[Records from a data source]
<<<<
Definition with_inter_op_thread_pool (index : Z) : RunOptions :=
  {| trace_level := 0; timeout_in_ms := 0;
     inter_op_thread_pool := index; output_partition_graphs := false;
     debug_options := {| debug_tensor_watch_opts := []; global_step := 0 |};
     report_tensor_allocations_upon_oom := false;
     collective_graph_key := 0; use_run_handler_pool := false |}.

Definition external_pool (pool : ThreadPool) : ThreadPoolOptions :=
  {| inter_op_threadpool := Some pool; intra_op_threadpool := None |}.


(** ** Sessions for the life-cycle scenarios *)

(** A fresh session of the small world after [Create] of the sum graph. *)
Definition created_session : @DirectSession toy_world :=
  (@Create toy_world (toy_session None) sum_graph).2.

(** The session with the sum graph after [Close]. *)
Definition closed_session : @DirectSession toy_world :=
  (@Close toy_world (toy_session (Some sum_graph))).2.

(** A fresh session, closed before any graph is created. *)
Definition closed_fresh_session : @DirectSession toy_world :=
  (@Close toy_world (toy_session None)).2.


(** * The rest of direct_session.cc and local_device.cc *)

(** The tensor that Run hands over for a feed. *)
Definition feed_value `{Collaborators} (s : DirectSession) (t : Tensor)
    : Tensor :=
  if bool_decide (dtype t = DT_RESOURCE)
  then (ResourceHandleToInputTensor s t).2 else t.


(** ** The CPUs of a session group *)

(** [AllocateVisibleCpusForSession], lines 162-176.  The sessions'
    lists are appended to [visible_cpus_per_session]; [None]: LOG(FATAL).
    The number of CPUs is one that an [int] holds. *)
Definition AllocateVisibleCpusForSession (visible_cpus : list Z)
    (session_num : Z) (visible_cpus_per_session : list (list Z))
    : option (list (list Z)) :=
  if 0 <? session_num then
    let cpus_count_per_session :=
      Z.of_nat (length visible_cpus) / session_num in
    Some (foldl (λ per_session i,
                   let start_idx := i * cpus_count_per_session in
                   let tmp :=
                     take (Z.to_nat cpus_count_per_session)
                          (drop (Z.to_nat start_idx) visible_cpus) in
                   (per_session ++ [tmp])%list)
                visible_cpus_per_session
                (Z.of_nat <$> seq 0 (Z.to_nat session_num)))
  else None.


(** * local_device.cc *)

Module LocalDevice.

(** What [LocalDevice] reads of [SessionOptions]. *)
Record SessionOptions := {
  intra_op_parallelism_threads : Z;   (* config.intra_op_parallelism_threads() *)
  disable_thread_spinning : bool;     (* config.experimental() *)
  use_numa_affinity : bool            (* config.experimental() *)
}.

(** [DeviceGlobalThreadPoolOptions] (device.h). *)
Record DeviceGlobalThreadPoolOptions := {
  global_threadpool_num : Z;
  device_threadpool_index : Z
}.

(** [LocalDevice::EigenThreadPoolInfo], lines 58-112: the thread pool of
    the Eigen device, what it was created with. *)
Record EigenThreadPoolInfo := {
  num_threads : Z;            (* eigen_worker_threads_.num_threads *)
  pool_numa_node : Z;         (* thread_opts.numa_node *)
  low_latency_hint : bool;    (* !disable_thread_spinning *)
  has_eigen_allocator : bool  (* eigen_allocator_ != nullptr *)
}.

(** The static members of [LocalDevice], lines 53-56, with the
    [EigenThreadPoolInfo] objects allocated so far; a slot of
    [global_tp_info_] holds the address of one of them, or nullptr. *)
Record Statics := {
  use_global_threadpool_ : bool;
  global_tp_info_ : list (option nat);
  infos : list EigenThreadPoolInfo
}.

(** What [Init] leaves in the device: [tp_info], and whether the device
    owns it ([owned_tp_info_]). *)
Record Device := {
  tp_info : nat;
  owns_tp_info : bool
}.

(** The environment of the process, read once: TF_OVERRIDE_GLOBAL_THREADPOOL
    (lines 36-48), [NumIntraOpThreadsFromEnvironment()] (line 80),
    [port::MaxParallelism], [port::kNUMANoAffinity] and
    [port::NUMANumNodes()]; and whether the DCHECKs are compiled in. *)
Class Environment := {
  OverrideGlobalThreadPoolFromEnvironment : bool;
  env_num_threads : Z;
  MaxParallelism : Z → Z;
  kNUMANoAffinity : Z;
  NUMANumNodes : Z;
  DCHECK_IS_ON : bool
}.

Section Init.

Context `{Environment}.

(** The constructor of [EigenThreadPoolInfo], lines 73-102. *)
Definition new_EigenThreadPoolInfo (options : SessionOptions) (numa_node : Z)
    (allocator : bool) : EigenThreadPoolInfo :=
  (* Use session setting if specified. *)
  let threads := intra_op_parallelism_threads options in
  let threads :=
    if threads =? 0 then
      (* If no session setting, use environment setting. *)
      let threads := env_num_threads in
      (* If no session setting or environment, compute a reasonable
         default. *)
      if threads =? 0 then MaxParallelism numa_node else threads
    else threads in
  {| num_threads := threads; pool_numa_node := numa_node;
     low_latency_hint := negb (disable_thread_spinning options);
     has_eigen_allocator := allocator |}.

Definition set_global_tp_info_ (v : list (option nat)) (st : Statics)
    : Statics :=
  {| use_global_threadpool_ := use_global_threadpool_ st;
     global_tp_info_ := v; infos := infos st |}.

(** [new LocalDevice::EigenThreadPoolInfo(...)]: the new object and its
    address. *)
Definition allocate (info : EigenThreadPoolInfo) (st : Statics)
    : nat * Statics :=
  (length (infos st),
   {| use_global_threadpool_ := use_global_threadpool_ st;
      global_tp_info_ := global_tp_info_ st;
      infos := (infos st ++ [info])%list |}).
>>>>
Problem> Whenever "None" occurs in a line above, copy that line.

Your solution>
  {| inter_op_threadpool := Some pool; intra_op_threadpool := None |}.
  (@Create toy_world (toy_session None) sum_graph).2.
  (@Close toy_world (toy_session None)).2.
    lists are appended to [visible_cpus_per_session]; [None]: LOG(FATAL).
  else None.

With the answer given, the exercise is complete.